## WORK ITEM
Only the lines from the one containing "destruct (vsfsm_poll_take w)" through the one containing "- destruct (Hh" should be printed, exactly as they appear below, with both ends included.
↓↓↓
(** [VSFSM_EVT_TIMER] is coalesced per queue, not per machine: while one is
    outstanding for any machine, a post for another machine of the queue
    reports success and is dropped.  As [vsfsm_evtq_init] leaves the count of
    outstanding timer events alone, re-initialising a queue that holds one makes
    it drop every later timer event although it is empty. *)
Theorem vsfsm_timer_coalescing w p L sm s q :
  inv w p L → sms w !! sm = Some s → evtqs w !! evtq s = Some q →
  q_evt_count q < qsize q → 0 < timers (outstanding q (L (evtq s))) →
  vsfsm_evtq_post w sm VSFSM_EVT_TIMER = Some (VSFERR_NONE, w) ∧
  let w' := set_evtq w (evtq s) (vsfsm_evtq_init q) in
  vsfsm_evtq_post w' sm VSFSM_EVT_TIMER = Some (VSFERR_NONE, w').
Proof.
  intros Hi Hsm Hq Hroom Htm. destruct (i_queues _ _ _ Hi _ _ Hq) as [Hq0 Hr].
  pose proof (r_tick _ _ Hr) as Htk. pose proof (r_size _ _ Hr).
  assert (Ht0 : tick_evt_count q ≠ 0) by lia.
  unfold vsfsm_evtq_post. split.
  - rewrite Hsm. bindr. rewrite Hq. bindr.
    destruct (Z.leb_spec (qsize q) (q_evt_count q)); [lia|].
    by destruct (Z.eqb_spec (tick_evt_count q) 0).
  - cbn [sms evtqs set_evtq]. rewrite Hsm. bindr. rewrite lookup_insert_eq. bindr. simpl.
    destruct (Z.leb_spec (qsize q) 0); [lia|].
    by destruct (Z.eqb_spec (tick_evt_count q) 0).
Qed.

(** [vsfsm_poll] returns when the handlers post nothing: it enters the
    handlers of all queued events in order and leaves the queue empty, with
    both counters at zero. *)
Theorem vsfsm_poll_drains w p L q :
  inv w p L → evtqs w !! vsfsm_cur_evtq w = Some q → q_tmp q = None →
  ∃ w' q', vsfsm_poll enter (S (Z.to_nat (q_evt_count q))) w = Some (VSFERR_NONE, w') ∧
    calls (trace w') = calls (trace w) ++ posts (L (vsfsm_cur_evtq w)) ∧
    evtqs w' !! vsfsm_cur_evtq w = Some q' ∧ q_evt_count q' = 0 ∧ tick_evt_count q' = 0.
Proof. intros Hi Hq Ht. destruct (poll_drain w p L q Hi Hq Ht) as (w' & q' & ?); naive_solver. Qed.

(** ** Programs as steps *)

(** Code that only uses the kernel's operations. *)
Definition runs (f : world → option world) : Prop :=
  ∀ w p w', f w = Some w' → ∃ p', rtc step (w, p) (w', p').

(** Handlers that leave the poller of their own queue undisturbed. *)
Definition handler_ok (h : Z → Z → world → option world) : Prop :=
  ∀ sm evt, runs (h sm evt) ∧
    ∀ w w' q, h sm evt w = Some w' → evtqs w !! vsfsm_cur_evtq w = Some q → q_tmp q = None →
      vsfsm_cur_evtq w' = vsfsm_cur_evtq w ∧
      ∃ q', evtqs w' !! vsfsm_cur_evtq w = Some q' ∧ q_tmp q' = None.

(** Entering a handler is the prefix of running it. *)
Lemma dispatch_enter h w sm evt r w' :
  vsfsm_dispatch_evt h w sm evt = Some (r, w') →
  ∃ w1, vsfsm_dispatch_evt enter w sm evt = Some (VSFERR_NONE, w1) ∧ h sm evt w1 = Some w' ∧
        r = VSFERR_NONE.
Proof. unfold vsfsm_dispatch_evt, enter. destruct (h sm evt _) eqn:Hh; naive_solver. Qed.

Lemma poll_count_enter h w w' :
  vsfsm_poll_count h w = Some w' →
  ∃ w1, vsfsm_poll_count enter w = Some w1 ∧
    (w1 = w' ∨ ∃ sm evt, h sm evt w1 = Some w').
Proof.
  unfold vsfsm_poll_count. destruct (evtqs w !! _) as [q|]; [|done]. bindr.
  destruct (q_tmp q) as [e|]; [|done]. bindr.
  case_decide as H0.
  - bindr. intros. simplify_eq. eauto.
  - destruct (sms w !! e_sm e) as [s|]; [|done]. bindr.
    destruct (vsfsm_dispatch_evt h _ _ _) as [[r w2]|] eqn:Hd; [|done]. simpl. intros. simplify_eq.
    apply dispatch_enter in Hd as (w1 & Hd & Hh & ->). exists w1.
    unfold vsfsm_dispatch_evt, enter in Hd |- *. simplify_eq/=. eauto.
Qed.

Lemma poll_count_hand w w' :
  vsfsm_poll_count enter w = Some w' →
  vsfsm_cur_evtq w' = vsfsm_cur_evtq w ∧
  ∃ q', evtqs w' !! vsfsm_cur_evtq w = Some q' ∧ q_tmp q' = None.
Proof.
  unfold vsfsm_poll_count, vsfsm_dispatch_evt, enter.
  destruct (evtqs w !! _) as [q|]; [|done]. bindr. destruct (q_tmp q) as [e|]; [|done]. bindr.
  case_decide as H0.
  - bindr. intros. simplify_eq. simpl. split; [done|]. eexists. by rewrite lookup_insert_eq.
  - destruct (sms w !! e_sm e) as [s|]; [|done]. bindr. intros. simplify_eq. simpl.
    split; [done|]. eexists. by rewrite lookup_insert_eq.
Qed.

(** [vsfsm_poll] with arbitrary handlers, as long as these consist of kernel
    operations: whenever it returns, it has only made [step]s, so the
    invariants of [vsfsm_delivery] hold at its end, and no event is counted in
    its queue any more. *)
Theorem vsfsm_poll_safe h fuel w0 w p q r w' :
  handler_ok h → ready w0 → rtc step (w0, []) (w, p) →
  evtqs w !! vsfsm_cur_evtq w = Some q → q_tmp q = None →
  vsfsm_poll h fuel w = Some (r, w') →
  r = VSFERR_NONE ∧ vsfsm_cur_evtq w' = vsfsm_cur_evtq w ∧
  ∃ p' L q', rtc step (w0, []) (w', p') ∧ inv w' p' L ∧
    evtqs w' !! vsfsm_cur_evtq w' = Some q' ∧ q_evt_count q' = 0.
Proof.
  intros Hh Hr0. revert w p q. induction fuel as [|fuel IH]; intros w p q Hs Hq Htmp Hp; [done|].
  cbn [vsfsm_poll] in Hp. rewrite Hq in Hp. simpl in Hp.
  destruct (Z.eqb_spec (q_evt_count q) 0) as [H0|Hne].
  { simplify_eq. destruct (steps_inv _ _ _ Hs (ready_inv _ Hr0)) as [L Hi].
    split_and!; [done..|]. exists p, L, q. by split_and!. }
  destruct (vsfsm_poll_take w) as [w1|] eqn:Ht; [|done]. simpl in Hp.
  destruct (vsfsm_poll_count h w1) as [w2|] eqn:Hc; [|done]. simpl in Hp.
  assert (Hs1 : rtc step (w0, []) (w1, p)).
  { eapply rtc_r; [exact Hs|]. by econstructor. }
  assert (Hcur1 : vsfsm_cur_evtq w1 = vsfsm_cur_evtq w).
  { unfold vsfsm_poll_take in Ht. rewrite Hq in Ht. simpl in Ht. case_match; [done|].
    by destruct (queue q !! _); simplify_eq/=. }
  apply poll_count_enter in Hc as (w1' & Hce & Hrun).
  pose proof (poll_count_hand _ _ Hce) as (Hcur2 & q2 & Hq2 & Htmp2).
  assert (Hs2 : rtc step (w0, []) (w1', p)).
  { eapply rtc_r; [exact Hs1|]. by econstructor. }
  assert (∃ p2 q3, rtc step (w0, []) (w2, p2) ∧ vsfsm_cur_evtq w2 = vsfsm_cur_evtq w ∧
    evtqs w2 !! vsfsm_cur_evtq w2 = Some q3 ∧ q_tmp q3 = None)
    as (p2 & q3 & Hs3 & Hcur3 & Hq3 & Htmp3).
  { destruct Hrun as [->|(sm & evt & Hhe)].
    - exists p, q2. rewrite Hcur2. by split_and!.
    - destruct (Hh sm evt) as [Hruns Hkeep]. destruct (Hruns w1' p w2 Hhe) as [p2 Hst].
      rewrite <- Hcur2 in Hq2.
      destruct (Hkeep w1' w2 q2 Hhe Hq2 Htmp2) as (Hc3 & q3 & Hq3 & Htmp3).
      exists p2, q3. rewrite Hc3. split_and!; try done; [by etrans|congruence]. }
  destruct (IH w2 p2 q3 Hs3 Hq3 Htmp3 Hp) as (Hr & Hcur & Hrest).
  split_and!; [done|congruence|done].
Qed.

(** ** Concrete worlds *)

(** Machines 1 and 2 share the queue 100 with four elements, machine 3 has the
    queue 200 with two and machine 4 none. *)
Definition demo_queue (n : nat) : vsfsm_evtq_t :=
  {| qsize := Z.of_nat n; queue := replicate n {| e_sm := NULL; e_evt := 0 |};
     activate := true; qhead := 0; qtail := 0; q_evt_count := 0; tick_evt_count := 0;
     q_tmp := None |}.
Definition demo_sm (qa : Z) : vsfsm_t := {| evtq := qa; evt_count := 0; pending_next := NULL |}.
Definition demo : world :=
  {| sms := {[1 := demo_sm 100; 2 := demo_sm 100; 3 := demo_sm 200; 4 := demo_sm NULL]};
     evtqs := {[100 := demo_queue 4; 200 := demo_queue 2]};
     vsfsm_cur_evtq := 100; trace := [] |}.

Lemma demo_ready : ready demo.
Proof.
  split; [| |done].
  - intros qa q. simpl. rewrite !lookup_insert_Some, lookup_singleton_Some.
    intros H. destruct_or?; destruct_and?; subst; split_and!; simpl; done || lia.
  - intros sm s. simpl. rewrite !lookup_insert_Some, lookup_singleton_Some.
    intros [[<- <-]|[_ [[<- <-]|[_ [[<- <-]|[_ [<- <-]]]]]]]; (split; [done|split; [done|]]);
      (by left) || (right; by eexists).
Qed.

(** One event for machine 1 and a timer event for machine 2 are queued. *)
Definition posted (w : world) (sm evt : Z) : world :=
  from_option snd w (vsfsm_post_evt_pending enter w sm evt).
Definition demo2 : world := posted (posted demo 1 0x10) 2 VSFSM_EVT_TIMER.

Lemma demo2_steps : rtc step (demo, []) (demo2, [(1, 0x10); (2, VSFSM_EVT_TIMER)]).
Proof.
  eapply rtc_l; [by apply (step_post_pending demo [] 1 0x10 VSFERR_NONE (posted demo 1 0x10))|].
  eapply rtc_l; [by apply (step_post_pending (posted demo 1 0x10) _ 2 VSFSM_EVT_TIMER VSFERR_NONE demo2)|].
  apply rtc_refl.
Qed.

Lemma demo2_inv : ∃ L, inv demo2 [(1, 0x10); (2, VSFSM_EVT_TIMER)] L.
Proof. exact (steps_inv _ _ _ demo2_steps (ready_inv _ demo_ready)). Qed.

(** The queue 100 of [demo2]. *)
Definition demo2_queue : vsfsm_evtq_t := default (demo_queue 4) (evtqs demo2 !! 100).

Lemma demo2_lookup : evtqs demo2 !! 100 = Some demo2_queue.
Proof. vm_compute. reflexivity. Qed.

Lemma demo2_lookup_cur : evtqs demo2 !! vsfsm_cur_evtq demo2 = Some demo2_queue.
Proof. vm_compute. reflexivity. Qed.

Definition demo2_sm : vsfsm_t := {| evtq := 100; evt_count := 1; pending_next := NULL |}.

Lemma demo2_lookup_sm : sms demo2 !! 1 = Some demo2_sm.
Proof. vm_compute. reflexivity. Qed.

Lemma demo2_lookup_evtq : evtqs demo2 !! evtq demo2_sm = Some demo2_queue.
Proof. vm_compute. reflexivity. Qed.

Lemma demo2_counts :
  qsize demo2_queue = 4 ∧ q_evt_count demo2_queue = 2 ∧ tick_evt_count demo2_queue = 1 ∧
  q_tmp demo2_queue = None.
Proof. vm_compute. done. Qed.

Lemma vsfsm_delivery_witness :
  ∃ w, rtc step (demo, []) (w, [(1, 0x10); (2, VSFSM_EVT_TIMER)]) ∧ calls (trace w) = [(1, 0x10)] ∧
    ∃ L : Z → list element, ∀ qa q, evtqs w !! qa = Some q → ring q (L qa).
Proof.
  pose (w3 := default demo2 (vsfsm_poll_take demo2)).
  pose (w4 := default demo2 (vsfsm_poll_count enter w3)).
  assert (Hs : rtc step (demo, []) (w4, [(1, 0x10); (2, VSFSM_EVT_TIMER)])).
  { eapply rtc_r; [eapply rtc_r; [exact demo2_steps|]|].
    - apply (step_take demo2 _ demo2_queue w3 demo2_lookup_cur); vm_compute; reflexivity.
    - apply (step_count w3 _ w4). vm_compute. reflexivity. }
  exists w4. split; [exact Hs|]. split; [by vm_compute|].
  destruct (vsfsm_delivery demo w4 _ demo_ready Hs) as (L & H & _). by exists L.
Defined.

Lemma vsfsm_poll_drains_witness :
  ∃ w', vsfsm_poll enter (S (Z.to_nat (q_evt_count demo2_queue))) demo2 = Some (VSFERR_NONE, w') ∧
    ∃ q', evtqs w' !! vsfsm_cur_evtq demo2 = Some q' ∧ q_evt_count q' = 0.
Proof.
  destruct demo2_inv as [L Hi]. destruct demo2_counts as (_ & _ & _ & Ht).
  destruct (vsfsm_poll_drains _ _ _ demo2_queue Hi demo2_lookup_cur Ht)
    as (w' & q' & H1 & H2 & H3 & H4 & H5).
  exists w'. split; [exact H1|]. exists q'. split; [exact H3|exact H4].
Defined.

Lemma vsfsm_fini_clears_witness :
  ∃ ql, vsfsm_fini demo2 1 = Some (VSFERR_NONE, set_evtq demo2 (evtq demo2_sm) (with_queue demo2_queue ql)).
Proof.
  destruct demo2_inv as [L Hi]. destruct demo2_counts as (Hs & Hc & _ & Ht).
  destruct (vsfsm_fini_clears _ _ _ 1 demo2_sm demo2_queue Hi demo2_lookup_sm demo2_lookup_evtq) as [H _].
  destruct H as (ql & H & _); [|exists ql; exact H].
  destruct (i_queues _ _ _ Hi _ _ demo2_lookup_evtq) as [_ Hr]. destruct (r_count _ _ Hr) as [Hcl _].
  unfold outstanding in Hcl. rewrite Ht in Hcl. rewrite Hs. lia.
Defined.

(** The post for machine 1 is lost, the one for machine 2 is queued. *)
Lemma vsfsm_timer_coalescing_witness :
  vsfsm_evtq_post demo2 1 VSFSM_EVT_TIMER = Some (VSFERR_NONE, demo2).
Proof.
  destruct demo2_inv as [L Hi]. destruct demo2_counts as (Hs & Hc & Hk & Ht).
  apply (vsfsm_timer_coalescing _ _ _ 1 demo2_sm demo2_queue Hi demo2_lookup_sm demo2_lookup_evtq);
    [lia|].
  destruct (i_queues _ _ _ Hi _ _ demo2_lookup_evtq) as [_ Hr].
  pose proof (r_tick _ _ Hr) as Htk. lia.
Defined.

(** A handler that answers each event of machine 1 with one for machine 2. *)
Definition forward (sm evt : Z) (w : world) : option world :=
  if sm =? 1 then snd <$> vsfsm_post_evt_pending enter w 2 evt else Some w.

Lemma evtq_post_hand w sm evt r w' q :
  vsfsm_evtq_post w sm evt = Some (r, w') →
  evtqs w !! vsfsm_cur_evtq w = Some q → q_tmp q = None →
  vsfsm_cur_evtq w' = vsfsm_cur_evtq w ∧
  ∃ q', evtqs w' !! vsfsm_cur_evtq w = Some q' ∧ q_tmp q' = None.
Proof.
  unfold vsfsm_evtq_post. destruct (sms w !! sm) as [s|]; [|done]. bindr.
  destruct (evtqs w !! evtq s) as [q0|] eqn:Hq0; [|done]. bindr.
  case_match; [naive_solver|]. case_match; [naive_solver|].
  destruct (evtq_push q0 sm evt) as [q1|] eqn:Hp; [|done]. bindr. intros Hw Hq Ht.
  assert (q_tmp q1 = q_tmp q0) by (unfold evtq_push in Hp; case_decide; by simplify_eq/=).
  assert (Hw' : evtqs w' = <[evtq s := q1]> (evtqs w) ∧ vsfsm_cur_evtq w' = vsfsm_cur_evtq w)
    by (destruct (activate q0); by simplify_eq).
  destruct Hw' as [-> ->]. split; [done|].
  destruct (decide (evtq s = vsfsm_cur_evtq w)) as [He|].
  - rewrite He in Hq0 |- *. exists q1. rewrite lookup_insert_eq. split; [done|]. congruence.
  - exists q. by rewrite lookup_insert_ne.
Qed.

Lemma forward_ok : handler_ok forward.
Proof.
  intros sm evt. unfold forward. destruct (sm =? 1); [split|split].
  - intros w p w' Hw. destruct (vsfsm_post_evt_pending enter w 2 evt) as [[r w1]|] eqn:Hp; [|done].
    simplify_eq/=. eexists. eapply rtc_once. by eapply step_post_pending.
  - intros w w' q Hw. destruct (vsfsm_post_evt_pending enter w 2 evt) as [[r w1]|] eqn:Hp; [|done].
    simplify_eq/=. unfold vsfsm_post_evt_pending in Hp.
    destruct (sms w !! 2) as [s|]; [|done]. simpl in Hp.
    case_match; [naive_solver|]. case_decide; [|by apply (evtq_post_hand w 2 evt r w' q Hp)].
    unfold vsfsm_dispatch_evt_protected, vsfsm_dispatch_evt, enter in Hp. simplify_eq/=. naive_solver.
  - intros w p w' Hw. simplify_eq. exists p. apply rtc_refl.
  - intros w w' q Hw. simplify_eq. naive_solver.
Qed.

Lemma vsfsm_poll_safe_witness :
  ∃ w', vsfsm_poll forward 4 demo2 = Some (VSFERR_NONE, w') ∧
    calls (trace w') = [(1, 0x10); (2, VSFSM_EVT_TIMER); (2, 0x10)] ∧
    ∃ p' L, inv w' p' L.
Proof.
  pose (w' := from_option snd demo (vsfsm_poll forward 4 demo2)).
  assert (Hp : vsfsm_poll forward 4 demo2 = Some (VSFERR_NONE, w')) by (vm_compute; reflexivity).
  exists w'. split; [exact Hp|]. split; [vm_compute; reflexivity|].
  destruct (vsfsm_poll_safe forward 4 demo demo2 _ demo2_queue VSFERR_NONE w' forward_ok demo_ready
    demo2_steps demo2_lookup_cur (proj2 (proj2 (proj2 demo2_counts))) Hp) as (_ & _ & p' & L & q' & _ & Hi & _).
  by exists p', L.
Defined.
↑↑↑
## EXERCISE RESULT
  destruct (vsfsm_poll_take w) as [w1|] eqn:Ht; [|done]. simpl in Hp.
  destruct (vsfsm_poll_count h w1) as [w2|] eqn:Hc; [|done]. simpl in Hp.
  assert (Hs1 : rtc step (w0, []) (w1, p)).
  { eapply rtc_r; [exact Hs|]. by econstructor. }
  assert (Hcur1 : vsfsm_cur_evtq w1 = vsfsm_cur_evtq w).
  { unfold vsfsm_poll_take in Ht. rewrite Hq in Ht. simpl in Ht. case_match; [done|].
    by destruct (queue q !! _); simplify_eq/=. }
  apply poll_count_enter in Hc as (w1' & Hce & Hrun).
  pose proof (poll_count_hand _ _ Hce) as (Hcur2 & q2 & Hq2 & Htmp2).
  assert (Hs2 : rtc step (w0, []) (w1', p)).
  { eapply rtc_r; [exact Hs1|]. by econstructor. }
  assert (∃ p2 q3, rtc step (w0, []) (w2, p2) ∧ vsfsm_cur_evtq w2 = vsfsm_cur_evtq w ∧
    evtqs w2 !! vsfsm_cur_evtq w2 = Some q3 ∧ q_tmp q3 = None)
    as (p2 & q3 & Hs3 & Hcur3 & Hq3 & Htmp3).
  { destruct Hrun as [->|(sm & evt & Hhe)].
    - exists p, q2. rewrite Hcur2. by split_and!.
    - destruct (Hh sm evt) as [Hruns Hkeep]. destruct (Hruns w1' p w2 Hhe) as [p2 Hst].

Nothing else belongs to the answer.